The 49th Infantry Division was a unit of the United States Army National Guard during the Cold War.

It was formed from the 52nd Infantry Division, which had itself been activated in 1946 during the expansion of National Guard after the end of World War II. The 52nd was renumbered as the 49th in 1947 due to the centennial of the California Gold Rush. It was inactivated in 1968 during a reorganization of the Army National Guard.

== History ==
The 52nd Infantry Division was activated on 15 August 1946, and was allocated to the State of California as a National Guard division during the post World War II demobilization. The division was to be headquartered in the area of the "49'ers" of the California Gold Rush.

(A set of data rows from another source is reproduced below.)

(** * SynapseX: the dataset registry, purchase ledger and cross-chain bridge

    A shallow embedding of the three Solidity contracts of the repository,
    [DataCoin] (imported as ./DataCoin.sol; its text follows the bridge in
    contracts/CrossChainBridge.sol), [DataMarketplace]
    (contracts/DataMarketplace.sol) and [CrossChainBridge]
    (contracts/CrossChainBridge.sol), and the properties of the purchase,
    fee and intent life cycle proved about them.

    Conventions of the embedding:
    - [uint256] and [address] values are binary naturals [N]; Solidity 0.8
      checked arithmetic is written out: an operation whose result leaves
      [0 .. 2^256-1] fails with [Panic_arithmetic].
    - a Solidity [mapping] is a [gmap] read through a default value, the
      zero value of the Solidity type.
    - an external function is a function from the call environment
      ([msg.sender], [block.timestamp], [block.number]) and the state to a
      [result]: [Err] is a revert, which discards every write of the call,
      [Ok] carries the return value, the new state and the events emitted.
    - [keccak256(abi.encodePacked(...))] over fixed-width fields is an ideal
      hash: an identifier is the tuple of the hashed fields, so two
      identifiers are equal exactly when all hashed fields are. Likewise the
      comparison of the hashes of two strings is the comparison of the
      strings.
    - OpenZeppelin v5 base contracts ([Ownable], [Pausable], [ERC721]) are
      modelled as far as the three contracts use them. The reentrancy guard
      is not modelled: the flag is clear at every transaction boundary and
      the only callees are the contracts modelled here.
    - the currency (USDC) is a collaborator outside the sources; its ledger
      is modelled from the specification of its interface. *)

From Stdlib Require Import NArith Lia String List Bool.
From stdpp Require Import base option gmap strings list fin_maps.

Local Open Scope N_scope.

(** ** Machine values *)

Definition uint256 : Type := N.
Definition address : Type := N.
Definition bytes32 : Type := N.

Definition MAX_UINT256 : N := 2 ^ 256 - 1.

(** [purchaseId = keccak256(abi.encodePacked(tokenId, msg.sender, amount,
    block.timestamp, block.number))] *)
Definition PurchaseId : Type := (uint256 * address * uint256 * uint256 * uint256)%type.

(** [intentId = keccak256(abi.encodePacked(msg.sender, tokenId, amount,
    sourceChainId, destinationChainId, block.timestamp, block.number))] *)
Definition IntentId : Type :=
  (address * uint256 * uint256 * uint256 * uint256 * uint256 * uint256)%type.

(** ** Reverts *)

Inductive Error : Type :=
| Require (reason : string)            (* require(cond, "reason") *)
| Panic_arithmetic                     (* Panic(0x11): checked arithmetic *)
| OwnableUnauthorizedAccount (account : address)
| OwnableInvalidOwner (account : address)
| EnforcedPause
| ExpectedPause
| ERC721NonexistentToken (tokenId : uint256)
| ERC721InvalidReceiver (receiver : address)
| ERC721InvalidSender (sender : address)
| CurrencyInsufficientAllowance
| CurrencyInsufficientBalance
| InsufficientPayment
| DatasetNotActive
| PurchaseNotFound
| IntentNotFound
| IntentAlreadyExecuted
| IntentNotExecuted.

To mark the upcoming centenary of the 1849 gold rush, the state of California requested that the designation of the 52nd Infantry Division be changed to the 49th Infantry Division.

The change was approved by a National Guard Bureau Letter, CSNGB, dated 24 October 1947, Subject: "Change in Designation of 52d Infantry Division" and an Adjutant General Letter, AGAO-I 325 dated 20 October 1947, Subject: "Allotment of National Guard Units (California)". The change was made retroactive to 5 August 1946, the formation of the original 52nd Infantry Division. The new division was known as the "Argonaut Division", and its shoulder sleeve insignia depicted a 49'er panning for gold. The nickname refers to the 49'ers, who were also known as Argonauts. The 49th Infantry Division was inactivated on 29 January 1968.